» **PROMPT**
Go through the lines below and copy any that hold the string "bind".

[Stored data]
(** X13: when the lookup of the connection raises, [get_connection]
    raises the same exception in the state the lookup left, whatever the
    factory's [_create_api] is: it is not called. *)
Theorem failed_lookup_skips_create_api (self self' : t S)
    (user_id provider_user_id : pyval) (s s' : S) (e : exn) :
  provider_id self' = provider_id self ->
  resolve self user_id provider_user_id s = (Raise e, s') ->
  get_connection self user_id provider_user_id s = (Raise e, s')
  /\ get_connection self' user_id provider_user_id s = (Raise e, s').
Proof.
  intros Hpid Hres.
  assert (Hres' : resolve self' user_id provider_user_id s = (Raise e, s')).
  { rewrite <- Hres. unfold resolve, _get_current_user_primary_connection,
      _get_primary_connection, _get_specific_connection. by rewrite Hpid. }
  unfold get_connection, bind at 1 5. by rewrite Hres, Hres'.
Qed.

(** X14: [Provider.get_connection] passes its arguments to the factory
    itself, which takes keywords only: with keywords it is the callable form
    (so it never raises ConnectionNotFoundError), with any positional
    argument it raises TypeError before any lookup, although the factory's
    own [get_connection] takes the user id by position. *)
Theorem provider_get_connection_keywords_only
    (connection_factory : t S) (kwargs : dict) (u : pyval) (s : S) :
  Calls.provider_get_connection connection_factory [] kwargs s
    = __call__ connection_factory kwargs s
  /\ (forall s',
        Calls.provider_get_connection connection_factory [] kwargs s
        <> (Raise ConnectionNotFoundError, s'))
  /\ (forall args, args <> [] ->
        Calls.provider_get_connection connection_factory args kwargs s
        = (Raise (TypeError "__call__() takes exactly 1 argument"), s))
  /\ Calls.get_connection connection_factory [u] ∅ s
     = get_connection connection_factory u VNone s.
Proof.
  unfold Calls.provider_get_connection, Calls.call.
  split; [done |]. split; [| split].
  - intros s'. unfold __call__, try_except_not_found, bind, ret.
    destruct (get_connection_kw connection_factory kwargs s)
      as [[rv | e] s1]; [done |].
    by destruct e.
  - intros args Hargs. by destruct args.
  - reflexivity.
Qed.
End MoreFactoryFacts.

Section MoreHandlerFacts.
Context `{Flask}.

(** X15: called with a response other than None, a LoginHandler calls
    [get_provider_user_id] on the response, calls the callback with the
    provider id, the user id it returned and the response, and ends as the
    callback ends. *)
Theorem login_hands_identity_to_callback (self : LoginHandler.t)
    (response uid : pyval) (w w1 : world) (name : string)
    (cb : list pyval -> M world pyval) :
  is_None response = false ->
  get_display_name (LoginHandler.provider_id self) = Return name ->
  LoginHandler.callback self = Some cb ->
  LoginHandler.get_provider_user_id self response
    (w ++ [LoggerDebug ("Received login response from " +:+ name +:+ ": "
                        +:+ py_str str_obj response);
           Invoke "get_provider_user_id" [response]])
    = (Return uid, w1) ->
  LoginHandler.__call__ self response w
  = cb [VStr (LoginHandler.provider_id self); uid; response]
       (w1 ++ [Invoke "callback"
                 [VStr (LoginHandler.provider_id self); uid; response]]).
Proof.
  intros Hresp Hname Hcb Huid.
  unfold LoginHandler.__call__, bind, lift, logger_debug, ret.
  rewrite Hname, Hresp, !emit_run. rewrite <- app_assoc. simpl.
  rewrite Huid. unfold call_callback. rewrite Hcb.
  unfold bind. by rewrite emit_run.
Qed.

» **RESPONSE AREA**
  unfold get_connection, bind at 1 5. by rewrite Hres, Hres'.
  - intros s'. unfold __call__, try_except_not_found, bind, ret.
  unfold LoginHandler.__call__, bind, lift, logger_debug, ret.
  unfold bind. by rewrite emit_run.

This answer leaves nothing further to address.